▸ **WORK INSTRUCTION**
Within the listing below, how many lines feature the word "assumption"? Reply with only that number.

▸ **EXCERPTED RECORDS**
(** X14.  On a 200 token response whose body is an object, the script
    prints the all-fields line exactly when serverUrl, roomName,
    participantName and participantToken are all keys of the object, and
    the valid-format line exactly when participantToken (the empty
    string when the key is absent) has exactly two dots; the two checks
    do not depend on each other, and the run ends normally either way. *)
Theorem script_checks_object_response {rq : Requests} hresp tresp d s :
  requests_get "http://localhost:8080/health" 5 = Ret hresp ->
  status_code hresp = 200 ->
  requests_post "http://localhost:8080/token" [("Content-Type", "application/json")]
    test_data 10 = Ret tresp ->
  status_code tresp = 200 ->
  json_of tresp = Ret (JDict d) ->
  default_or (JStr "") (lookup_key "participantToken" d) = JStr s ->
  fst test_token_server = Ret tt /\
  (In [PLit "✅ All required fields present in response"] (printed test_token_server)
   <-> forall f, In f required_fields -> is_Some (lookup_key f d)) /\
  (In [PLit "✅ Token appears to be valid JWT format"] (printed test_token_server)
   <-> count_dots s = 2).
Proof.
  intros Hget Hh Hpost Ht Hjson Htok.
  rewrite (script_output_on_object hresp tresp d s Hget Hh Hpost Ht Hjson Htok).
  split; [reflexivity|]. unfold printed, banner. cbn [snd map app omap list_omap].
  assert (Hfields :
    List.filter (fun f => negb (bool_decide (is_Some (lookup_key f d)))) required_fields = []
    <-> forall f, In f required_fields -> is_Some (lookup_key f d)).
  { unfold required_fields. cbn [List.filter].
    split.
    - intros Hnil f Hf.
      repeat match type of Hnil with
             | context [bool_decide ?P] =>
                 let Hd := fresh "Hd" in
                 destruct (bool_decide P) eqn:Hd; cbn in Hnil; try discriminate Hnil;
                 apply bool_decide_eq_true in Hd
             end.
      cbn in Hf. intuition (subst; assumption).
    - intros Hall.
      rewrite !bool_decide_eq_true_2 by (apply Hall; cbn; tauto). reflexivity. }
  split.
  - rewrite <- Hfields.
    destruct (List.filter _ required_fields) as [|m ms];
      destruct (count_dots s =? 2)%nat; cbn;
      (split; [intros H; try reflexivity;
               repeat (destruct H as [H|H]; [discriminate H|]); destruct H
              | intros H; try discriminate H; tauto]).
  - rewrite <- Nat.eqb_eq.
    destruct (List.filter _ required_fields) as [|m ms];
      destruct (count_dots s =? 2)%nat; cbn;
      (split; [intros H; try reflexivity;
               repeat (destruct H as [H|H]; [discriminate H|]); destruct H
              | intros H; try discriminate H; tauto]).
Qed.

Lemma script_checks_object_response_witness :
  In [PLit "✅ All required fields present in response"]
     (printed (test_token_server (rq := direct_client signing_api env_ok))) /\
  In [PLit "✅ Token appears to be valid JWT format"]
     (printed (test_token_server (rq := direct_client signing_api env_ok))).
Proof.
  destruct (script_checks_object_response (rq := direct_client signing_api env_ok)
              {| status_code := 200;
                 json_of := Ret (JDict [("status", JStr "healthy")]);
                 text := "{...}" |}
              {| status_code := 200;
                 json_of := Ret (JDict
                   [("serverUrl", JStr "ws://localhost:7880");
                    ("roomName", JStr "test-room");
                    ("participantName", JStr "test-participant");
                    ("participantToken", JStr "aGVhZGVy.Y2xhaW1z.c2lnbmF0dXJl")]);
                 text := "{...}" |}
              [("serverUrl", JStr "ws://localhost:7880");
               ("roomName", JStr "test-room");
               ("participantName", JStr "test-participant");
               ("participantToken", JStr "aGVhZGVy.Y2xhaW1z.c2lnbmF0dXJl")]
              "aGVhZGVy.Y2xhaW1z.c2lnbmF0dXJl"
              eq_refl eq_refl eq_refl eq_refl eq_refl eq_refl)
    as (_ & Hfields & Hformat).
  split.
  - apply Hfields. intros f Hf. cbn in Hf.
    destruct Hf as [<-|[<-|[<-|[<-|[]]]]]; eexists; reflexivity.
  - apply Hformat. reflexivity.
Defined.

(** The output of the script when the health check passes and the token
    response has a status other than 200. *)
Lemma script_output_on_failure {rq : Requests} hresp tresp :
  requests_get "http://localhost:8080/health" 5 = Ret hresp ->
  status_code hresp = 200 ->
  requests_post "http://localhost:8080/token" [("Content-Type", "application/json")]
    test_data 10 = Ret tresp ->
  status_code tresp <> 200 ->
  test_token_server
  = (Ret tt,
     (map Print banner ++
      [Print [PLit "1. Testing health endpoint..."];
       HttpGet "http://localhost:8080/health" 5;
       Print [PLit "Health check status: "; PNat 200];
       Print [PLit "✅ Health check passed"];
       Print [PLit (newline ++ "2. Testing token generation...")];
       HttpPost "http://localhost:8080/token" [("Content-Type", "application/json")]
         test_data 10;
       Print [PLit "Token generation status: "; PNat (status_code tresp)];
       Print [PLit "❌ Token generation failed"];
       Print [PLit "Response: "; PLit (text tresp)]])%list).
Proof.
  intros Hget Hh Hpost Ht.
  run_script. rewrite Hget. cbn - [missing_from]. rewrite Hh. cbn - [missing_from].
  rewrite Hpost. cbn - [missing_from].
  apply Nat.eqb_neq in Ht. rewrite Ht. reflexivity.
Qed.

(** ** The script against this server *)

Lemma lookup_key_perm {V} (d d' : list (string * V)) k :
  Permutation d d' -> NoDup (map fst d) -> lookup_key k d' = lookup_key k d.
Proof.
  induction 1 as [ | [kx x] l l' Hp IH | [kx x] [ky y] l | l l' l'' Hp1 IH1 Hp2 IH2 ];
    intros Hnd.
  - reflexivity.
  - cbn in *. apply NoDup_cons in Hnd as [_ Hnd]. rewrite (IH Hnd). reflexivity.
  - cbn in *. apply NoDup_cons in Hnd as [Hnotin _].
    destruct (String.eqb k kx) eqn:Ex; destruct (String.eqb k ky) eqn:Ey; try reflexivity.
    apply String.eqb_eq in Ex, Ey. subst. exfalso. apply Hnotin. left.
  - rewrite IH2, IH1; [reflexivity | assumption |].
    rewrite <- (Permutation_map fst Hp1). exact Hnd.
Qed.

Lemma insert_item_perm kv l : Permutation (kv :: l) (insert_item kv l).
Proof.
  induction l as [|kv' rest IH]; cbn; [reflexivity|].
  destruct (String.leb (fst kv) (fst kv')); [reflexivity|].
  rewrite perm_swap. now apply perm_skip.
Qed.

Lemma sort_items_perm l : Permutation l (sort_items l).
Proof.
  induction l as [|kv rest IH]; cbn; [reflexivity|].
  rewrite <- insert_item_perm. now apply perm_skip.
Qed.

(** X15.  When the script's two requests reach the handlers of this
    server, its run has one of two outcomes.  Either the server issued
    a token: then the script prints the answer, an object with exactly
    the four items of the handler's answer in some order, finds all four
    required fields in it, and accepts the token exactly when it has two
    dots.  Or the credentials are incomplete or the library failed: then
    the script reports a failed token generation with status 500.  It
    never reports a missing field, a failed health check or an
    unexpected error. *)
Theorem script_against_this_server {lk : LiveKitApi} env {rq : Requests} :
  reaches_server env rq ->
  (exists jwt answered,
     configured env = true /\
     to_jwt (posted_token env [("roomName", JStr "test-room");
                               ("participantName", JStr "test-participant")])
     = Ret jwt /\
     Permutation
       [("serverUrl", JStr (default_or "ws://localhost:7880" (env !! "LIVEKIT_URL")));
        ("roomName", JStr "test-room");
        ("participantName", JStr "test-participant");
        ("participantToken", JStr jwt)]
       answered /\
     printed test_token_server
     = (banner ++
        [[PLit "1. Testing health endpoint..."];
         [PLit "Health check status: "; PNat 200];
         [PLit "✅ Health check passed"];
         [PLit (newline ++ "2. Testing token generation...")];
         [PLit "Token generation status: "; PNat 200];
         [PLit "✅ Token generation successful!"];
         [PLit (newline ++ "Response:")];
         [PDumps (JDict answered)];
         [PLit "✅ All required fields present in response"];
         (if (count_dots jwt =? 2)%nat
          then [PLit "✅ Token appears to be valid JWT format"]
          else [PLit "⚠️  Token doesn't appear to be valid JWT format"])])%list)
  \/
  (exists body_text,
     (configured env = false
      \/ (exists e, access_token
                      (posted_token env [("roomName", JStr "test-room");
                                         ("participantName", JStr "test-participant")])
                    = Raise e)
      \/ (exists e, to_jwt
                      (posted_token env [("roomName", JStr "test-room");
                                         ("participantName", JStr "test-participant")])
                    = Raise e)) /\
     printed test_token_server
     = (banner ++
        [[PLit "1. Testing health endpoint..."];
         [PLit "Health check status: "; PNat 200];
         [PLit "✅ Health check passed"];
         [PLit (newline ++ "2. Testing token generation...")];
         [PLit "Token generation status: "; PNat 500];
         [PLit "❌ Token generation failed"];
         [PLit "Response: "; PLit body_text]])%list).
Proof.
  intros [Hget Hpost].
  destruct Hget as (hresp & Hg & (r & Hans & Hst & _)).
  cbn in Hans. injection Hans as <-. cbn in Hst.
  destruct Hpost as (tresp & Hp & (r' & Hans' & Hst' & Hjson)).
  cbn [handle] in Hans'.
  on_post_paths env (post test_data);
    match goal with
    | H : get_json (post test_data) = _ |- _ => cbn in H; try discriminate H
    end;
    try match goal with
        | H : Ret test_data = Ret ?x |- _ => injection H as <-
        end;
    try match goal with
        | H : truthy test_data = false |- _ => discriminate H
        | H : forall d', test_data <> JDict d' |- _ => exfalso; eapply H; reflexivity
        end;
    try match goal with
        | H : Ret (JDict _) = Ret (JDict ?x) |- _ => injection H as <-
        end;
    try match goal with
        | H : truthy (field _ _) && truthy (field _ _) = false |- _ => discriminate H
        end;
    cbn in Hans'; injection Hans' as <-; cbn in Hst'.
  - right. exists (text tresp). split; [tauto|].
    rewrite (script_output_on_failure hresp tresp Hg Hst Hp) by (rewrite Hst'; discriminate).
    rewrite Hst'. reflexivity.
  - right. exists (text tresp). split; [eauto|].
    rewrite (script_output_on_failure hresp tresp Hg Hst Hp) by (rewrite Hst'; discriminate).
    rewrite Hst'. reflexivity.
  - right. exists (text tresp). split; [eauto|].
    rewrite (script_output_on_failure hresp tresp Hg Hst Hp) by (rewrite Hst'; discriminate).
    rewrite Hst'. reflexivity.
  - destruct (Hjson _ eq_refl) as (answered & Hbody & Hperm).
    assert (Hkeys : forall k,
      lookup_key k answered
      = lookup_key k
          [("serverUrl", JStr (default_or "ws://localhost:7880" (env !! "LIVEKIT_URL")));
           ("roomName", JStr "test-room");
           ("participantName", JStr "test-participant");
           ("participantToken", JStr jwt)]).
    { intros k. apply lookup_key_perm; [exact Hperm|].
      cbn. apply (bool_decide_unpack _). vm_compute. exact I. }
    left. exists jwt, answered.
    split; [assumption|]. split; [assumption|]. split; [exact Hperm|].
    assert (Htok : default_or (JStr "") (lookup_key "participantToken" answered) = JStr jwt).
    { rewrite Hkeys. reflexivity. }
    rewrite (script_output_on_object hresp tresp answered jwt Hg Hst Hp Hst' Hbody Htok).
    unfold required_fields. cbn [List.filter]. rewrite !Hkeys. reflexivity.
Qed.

▸ **EXPECTED OUTPUT**
3